─── Provided records

Record Valid {coercions : Coercions} (reg : registry) (ctx : CompileContext) (g : WorkflowGraph) : Prop := {
  v_ids : NoDup (gn_id <$> wg_nodes g);
  v_edges : ∀ e, e ∈ wg_edges g → ge_source e ∈ node_ids g ∧ ge_target e ∈ node_ids g;
  v_acyclic : ∀ x, ¬ tc (edge_rel (node_ids g) (wg_edges g)) x x;
  v_nodes : ∀ n, n ∈ wg_nodes g → ∃ impl, impl_of reg n = Some impl ∧ is_executable impl = true ∧
    is_ok (wn_validate_config impl (gn_config n)) = true ∧
    control_ok (wg_edges g) (gn_id n) impl ∧
    (∀ tb, tb ∈ gn_input_bindings n → binding_ok g impl tb);
  v_ports : ∀ e ns nt si ti, e ∈ wg_edges g → ns ∈ wg_nodes g → nt ∈ wg_nodes g →
    gn_id ns = ge_source e → gn_id nt = ge_target e →
    impl_of reg ns = Some si → impl_of reg nt = Some ti → ports_ok si ti e;
  v_trigger_exists : ∃ t, node_is reg g is_trigger t;
  v_trigger_single : allow_multiple_triggers ctx = false →
    ∀ t t', node_is reg g is_trigger t → node_is reg g is_trigger t' → t = t';
  v_trigger_root : ∀ t e, node_is reg g is_trigger t → e ∈ wg_edges g → ge_target e ≠ t;
  v_reachable : ∀ n, n ∈ wg_nodes g → ∃ t, node_is reg g is_trigger t ∧
    rtc (edge_rel (node_ids g) (wg_edges g)) t (gn_id n);
  v_approval : ∀ a p, node_is reg g (has_type "approval") a → node_is reg g (has_type "publish") p →
    ¬ rtc (edge_rel (node_ids g) (wg_edges g)) p a ∧
    (require_approval_before_publish ctx = true → rtc (edge_rel (node_ids g) (wg_edges g)) a p);
  v_targets : (∃ p, node_is reg g (has_type "publish") p) → require_publish_targets ctx = true →
    social_account_ids ctx ≠ [];
  v_caps : capabilities_ok reg g ctx;
}.

(** ** Resolution *)

Definition config_ok (impl : WorkflowNode) (n : GraphNode) : bool :=
  is_ok (wn_validate_config impl (gn_config n)).
(* ===== verification/Tables.v ===== *)
(** * Rows of the tables around a run (workflows/models.py,
    content_strategy/models.py, publishing/models.py)

    Workflow versions, automations with their targets, brands, profiles and
    account links, with the columns the modelled code reads, and the queries
    several modules share.  A query without ORDER BY answers in table order. *)
From S2P Require Import Prelude PyStr Json Graph Capabilities.

Module Tables.
Import Graph Caps.
Local Open Scope string_scope.
Local Open Scope list_scope.

Inductive WorkflowDefinitionStatus := DRAFT | ACTIVE | ARCHIVED.
#[global] Instance WorkflowDefinitionStatus_eq_dec : EqDecision WorkflowDefinitionStatus.
Proof. solve_decision. Defined.

Record WorkflowDefinition := {
  wd_id : string;
  wd_tenant_id : string;
  wd_name : string;
  wd_slug : string;
  wd_description : option string;
  wd_status : WorkflowDefinitionStatus;
  wd_current_version_id : option string;
  wd_created_by_user_id : option string;
  wd_deleted_at : option Z;
}.
#[global] Instance eta_WorkflowDefinition : Settable WorkflowDefinition :=
  mk_settable _ (λ r, Build_WorkflowDefinition (wd_id r) (wd_tenant_id r) (wd_name r) (wd_slug r)
    (wd_description r) (wd_status r) (wd_current_version_id r) (wd_created_by_user_id r) (wd_deleted_at r)).

(** The graph document of a version is kept decoded; reading it validates its
    fields ([WorkflowGraph.model_validate]). *)
Record WorkflowVersion := {
  wv_id : string;
  wv_tenant_id : string;
  wv_workflow_definition_id : string;
  wv_version : Z;
  wv_graph_json : WorkflowGraph;
  wv_input_schema_json : dict json;
  wv_output_schema_json : dict json;
  wv_checksum : option string;
  wv_published_at : option Z;
  wv_created_by_user_id : option string;
}.
#[global] Instance eta_WorkflowVersion : Settable WorkflowVersion :=
  mk_settable _ (λ r, Build_WorkflowVersion (wv_id r) (wv_tenant_id r) (wv_workflow_definition_id r)
    (wv_version r) (wv_graph_json r) (wv_input_schema_json r) (wv_output_schema_json r) (wv_checksum r)
    (wv_published_at r) (wv_created_by_user_id r)).

Record Automation := {
  au_id : string;
  au_tenant_id : string;
  au_workflow_definition_id : string;
  au_workflow_version_id : string;
  au_brand_id : string;
  au_name : string;
  au_enabled : bool;
  au_trigger_type : string;
  au_trigger_config : dict json;
  au_timezone : string;
  au_next_run_at : option Z;
  au_last_run_at : option Z;
  au_deleted_at : option Z;
  au_settings : dict json;
  au_webhook_endpoint_id : option string;
}.
#[global] Instance eta_Automation : Settable Automation :=
  mk_settable _ (λ r, Build_Automation (au_id r) (au_tenant_id r) (au_workflow_definition_id r)
    (au_workflow_version_id r) (au_brand_id r) (au_name r) (au_enabled r) (au_trigger_type r)
    (au_trigger_config r) (au_timezone r) (au_next_run_at r) (au_last_run_at r) (au_deleted_at r)
    (au_settings r) (au_webhook_endpoint_id r)).

Record AutomationTarget := {
  at_id : string;
  at_tenant_id : string;
  at_automation_id : string;
  at_social_account_id : string;
  at_enabled : bool;
  at_deleted_at : option Z;
  at_overrides_json : dict json;
}.
#[global] Instance eta_AutomationTarget : Settable AutomationTarget :=
  mk_settable _ (λ r, Build_AutomationTarget (at_id r) (at_tenant_id r) (at_automation_id r)
    (at_social_account_id r) (at_enabled r) (at_deleted_at r) (at_overrides_json r)).

Record Brand := {
  br_id : string;
  br_tenant_id : string;
  br_name : string;
  br_niche : string;
  br_style_guide : dict json;
  br_allowed_topics : list json;
  br_blocked_topics : list json;
  br_target_platforms : list json;
  br_risk_policy : dict json;
  br_posting_policy : dict json;
  br_deleted_at : option Z;
}.

Record BrandProfile := {
  bp_id : string;
  bp_tenant_id : string;
  bp_brand_id : option string;
  bp_name : string;
  bp_niche : string;
  bp_tone : string;
  bp_audience : string;
  bp_voice_notes : option string;
  bp_preferred_platforms : list json;
  bp_default_cta : option string;
  bp_hashtags_strategy : string;
  bp_risk_tolerance : string;
  bp_require_whatsapp_approval : bool;
  bp_guardrails : dict json;
  bp_visual_style : dict json;
  bp_deleted_at : option Z;
}.

Record BrandSocialAccount := {
  bsa_tenant_id : string;
  bsa_brand_id : string;
  bsa_social_account_id : string;
  bsa_enabled : bool;
  bsa_default_content_format : option string;
  bsa_generation_overrides : dict json;
  bsa_publishing_policy : dict json;
  bsa_platform_policy : dict json;
  bsa_deleted_at : option Z;
}.

(** Profiles are kept in the order they were created. *)
Record Tables := {
  tb_definitions : list WorkflowDefinition;
  tb_versions : list WorkflowVersion;
  tb_automations : list Automation;
  tb_targets : list AutomationTarget;
  tb_brands : list Brand;
  tb_profiles : list BrandProfile;
  tb_brand_accounts : list BrandSocialAccount;
  tb_accounts : list SocialAccount;
}.
#[global] Instance eta_Tables : Settable Tables :=
  mk_settable _ (λ r, Build_Tables (tb_definitions r) (tb_versions r) (tb_automations r) (tb_targets r)
    (tb_brands r) (tb_profiles r) (tb_brand_accounts r) (tb_accounts r)).

(** An audit event (audit/models.py); its correlation id, severity and payload
    schema are left out. *)
Record AuditLog := {
  al_tenant_id : option string;
  al_actor_user_id : option string;
  al_action : string;
  al_entity_type : string;
  al_entity_id : option string;
  al_message : string;
  al_payload : dict json;
  al_outcome : option string;
}.

(** The session of a service: the tables it edits, the events it records, and
    how many random ids were drawn. *)
Record Session := {
  se_tables : Tables;
  se_uuids : nat;
  se_audit : list AuditLog;
}.
#[global] Instance eta_Session : Settable Session :=
  mk_settable _ (λ r, Build_Session (se_tables r) (se_uuids r) (se_audit r)).

(** [AuditService.record] *)
Definition record_audit (log : AuditLog) : M Session unit := modify (λ s, s <| se_audit ::= λ l, l ++ [log] |>).

(** [x.tenant_id == tenant_id and x.deleted_at is None] *)
Definition live (tenant_id row_tenant : string) (deleted_at : option Z) : bool :=
  bool_decide (row_tenant = tenant_id) && match deleted_at with None => true | Some _ => false end.

Definition get_version (tenant_id version_id : string) (t : Tables) : option WorkflowVersion :=
  List.find (λ v, bool_decide (wv_tenant_id v = tenant_id) && bool_decide (wv_id v = version_id))
    (tb_versions t).

(** [require_automation_for_tenant] and [load_automation] run one query. *)
Definition find_automation (tenant_id automation_id : string) (t : Tables) : option Automation :=
  List.find (λ a, live tenant_id (au_tenant_id a) (au_deleted_at a) &&
                  bool_decide (au_id a = automation_id)) (tb_automations t).

Definition find_brand (tenant_id brand_id : string) (t : Tables) : option Brand :=
  List.find (λ b, live tenant_id (br_tenant_id b) (br_deleted_at b) && bool_decide (br_id b = brand_id))
    (tb_brands t).

Definition get_social_accounts_by_ids (tenant_id : string) (account_ids : list string) (t : Tables)
    : list SocialAccount :=
  match account_ids with
  | [] => []
  | _ => List.filter (λ a, live tenant_id (sa_tenant_id a) (sa_deleted_at a) &&
                           bool_decide (sa_id a ∈ account_ids)) (tb_accounts t)
  end.

(** The enabled links of a brand to some accounts. *)
Definition brand_links (tenant_id brand_id : string) (account_ids : list string) (t : Tables)
    : list BrandSocialAccount :=
  List.filter (λ b, live tenant_id (bsa_tenant_id b) (bsa_deleted_at b) &&
                    bool_decide (bsa_brand_id b = brand_id) &&
                    bool_decide (bsa_social_account_id b ∈ account_ids) && bsa_enabled b)
    (tb_brand_accounts t).

End Tables.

──────

Give an exact copy of the lines above, from the top of the records to the line that contains "(** ** Resolution *)", taking in both ends.

Answer box
Record Valid {coercions : Coercions} (reg : registry) (ctx : CompileContext) (g : WorkflowGraph) : Prop := {
  v_ids : NoDup (gn_id <$> wg_nodes g);
  v_edges : ∀ e, e ∈ wg_edges g → ge_source e ∈ node_ids g ∧ ge_target e ∈ node_ids g;
  v_acyclic : ∀ x, ¬ tc (edge_rel (node_ids g) (wg_edges g)) x x;
  v_nodes : ∀ n, n ∈ wg_nodes g → ∃ impl, impl_of reg n = Some impl ∧ is_executable impl = true ∧
    is_ok (wn_validate_config impl (gn_config n)) = true ∧
    control_ok (wg_edges g) (gn_id n) impl ∧
    (∀ tb, tb ∈ gn_input_bindings n → binding_ok g impl tb);
  v_ports : ∀ e ns nt si ti, e ∈ wg_edges g → ns ∈ wg_nodes g → nt ∈ wg_nodes g →
    gn_id ns = ge_source e → gn_id nt = ge_target e →
    impl_of reg ns = Some si → impl_of reg nt = Some ti → ports_ok si ti e;
  v_trigger_exists : ∃ t, node_is reg g is_trigger t;
  v_trigger_single : allow_multiple_triggers ctx = false →
    ∀ t t', node_is reg g is_trigger t → node_is reg g is_trigger t' → t = t';
  v_trigger_root : ∀ t e, node_is reg g is_trigger t → e ∈ wg_edges g → ge_target e ≠ t;
  v_reachable : ∀ n, n ∈ wg_nodes g → ∃ t, node_is reg g is_trigger t ∧
    rtc (edge_rel (node_ids g) (wg_edges g)) t (gn_id n);
  v_approval : ∀ a p, node_is reg g (has_type "approval") a → node_is reg g (has_type "publish") p →
    ¬ rtc (edge_rel (node_ids g) (wg_edges g)) p a ∧
    (require_approval_before_publish ctx = true → rtc (edge_rel (node_ids g) (wg_edges g)) a p);
  v_targets : (∃ p, node_is reg g (has_type "publish") p) → require_publish_targets ctx = true →
    social_account_ids ctx ≠ [];
  v_caps : capabilities_ok reg g ctx;
}.

(** ** Resolution *)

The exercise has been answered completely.